*** Extracted material Section Begins ***

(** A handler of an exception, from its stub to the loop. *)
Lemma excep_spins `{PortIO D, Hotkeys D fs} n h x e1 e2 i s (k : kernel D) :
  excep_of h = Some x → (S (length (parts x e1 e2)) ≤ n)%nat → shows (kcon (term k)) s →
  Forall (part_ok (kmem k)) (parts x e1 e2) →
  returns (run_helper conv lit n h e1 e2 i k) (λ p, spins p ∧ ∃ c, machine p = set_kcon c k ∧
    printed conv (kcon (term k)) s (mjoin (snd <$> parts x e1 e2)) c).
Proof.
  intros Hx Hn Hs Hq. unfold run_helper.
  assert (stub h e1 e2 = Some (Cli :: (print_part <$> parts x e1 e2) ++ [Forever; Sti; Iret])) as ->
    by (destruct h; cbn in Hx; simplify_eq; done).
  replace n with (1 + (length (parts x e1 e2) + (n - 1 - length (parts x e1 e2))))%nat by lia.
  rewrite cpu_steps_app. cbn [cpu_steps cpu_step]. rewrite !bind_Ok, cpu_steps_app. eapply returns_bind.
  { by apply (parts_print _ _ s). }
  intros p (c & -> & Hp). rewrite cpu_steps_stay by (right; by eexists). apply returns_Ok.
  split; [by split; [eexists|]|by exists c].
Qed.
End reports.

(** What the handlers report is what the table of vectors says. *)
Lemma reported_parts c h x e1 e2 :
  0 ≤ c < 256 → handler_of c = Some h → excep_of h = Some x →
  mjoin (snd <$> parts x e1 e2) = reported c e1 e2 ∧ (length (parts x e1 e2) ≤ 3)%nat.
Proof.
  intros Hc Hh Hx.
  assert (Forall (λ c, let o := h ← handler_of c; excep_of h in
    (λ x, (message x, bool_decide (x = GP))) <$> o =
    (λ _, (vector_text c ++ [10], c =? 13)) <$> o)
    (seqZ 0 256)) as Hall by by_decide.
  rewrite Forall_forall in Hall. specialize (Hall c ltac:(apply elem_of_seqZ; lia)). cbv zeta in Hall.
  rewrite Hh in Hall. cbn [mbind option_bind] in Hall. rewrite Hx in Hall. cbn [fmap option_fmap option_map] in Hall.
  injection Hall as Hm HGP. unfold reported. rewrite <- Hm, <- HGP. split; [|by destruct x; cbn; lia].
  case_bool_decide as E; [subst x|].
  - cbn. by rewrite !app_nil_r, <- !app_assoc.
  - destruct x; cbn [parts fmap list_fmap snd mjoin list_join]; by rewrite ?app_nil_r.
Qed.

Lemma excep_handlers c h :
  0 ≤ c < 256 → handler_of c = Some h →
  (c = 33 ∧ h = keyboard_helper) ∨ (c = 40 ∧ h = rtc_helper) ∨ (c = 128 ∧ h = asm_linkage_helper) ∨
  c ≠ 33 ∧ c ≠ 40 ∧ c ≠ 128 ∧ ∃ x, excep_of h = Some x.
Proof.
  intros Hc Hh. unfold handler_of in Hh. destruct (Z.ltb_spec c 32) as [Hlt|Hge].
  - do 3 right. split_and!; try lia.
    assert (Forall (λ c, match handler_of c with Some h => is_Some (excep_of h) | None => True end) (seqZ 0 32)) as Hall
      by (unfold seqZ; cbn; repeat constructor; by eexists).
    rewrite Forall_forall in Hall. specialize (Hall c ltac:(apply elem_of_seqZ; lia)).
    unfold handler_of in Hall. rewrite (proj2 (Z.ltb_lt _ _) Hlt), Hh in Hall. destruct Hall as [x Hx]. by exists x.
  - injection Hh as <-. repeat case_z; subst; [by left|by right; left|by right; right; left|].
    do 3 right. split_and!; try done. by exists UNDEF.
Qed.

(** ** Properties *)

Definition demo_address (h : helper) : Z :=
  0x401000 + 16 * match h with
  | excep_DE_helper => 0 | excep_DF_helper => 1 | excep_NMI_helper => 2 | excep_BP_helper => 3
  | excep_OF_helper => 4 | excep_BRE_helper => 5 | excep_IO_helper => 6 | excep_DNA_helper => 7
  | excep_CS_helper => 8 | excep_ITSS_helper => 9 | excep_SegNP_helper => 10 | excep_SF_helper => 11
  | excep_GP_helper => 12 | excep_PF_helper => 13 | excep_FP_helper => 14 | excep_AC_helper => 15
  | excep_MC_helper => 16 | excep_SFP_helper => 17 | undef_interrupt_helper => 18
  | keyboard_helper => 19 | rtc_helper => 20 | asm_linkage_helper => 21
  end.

*** Extracted material Section Ends ***

What this task involves: Count the lines of the records that contain the word "eexists". Give only the count.

Result of this task: 3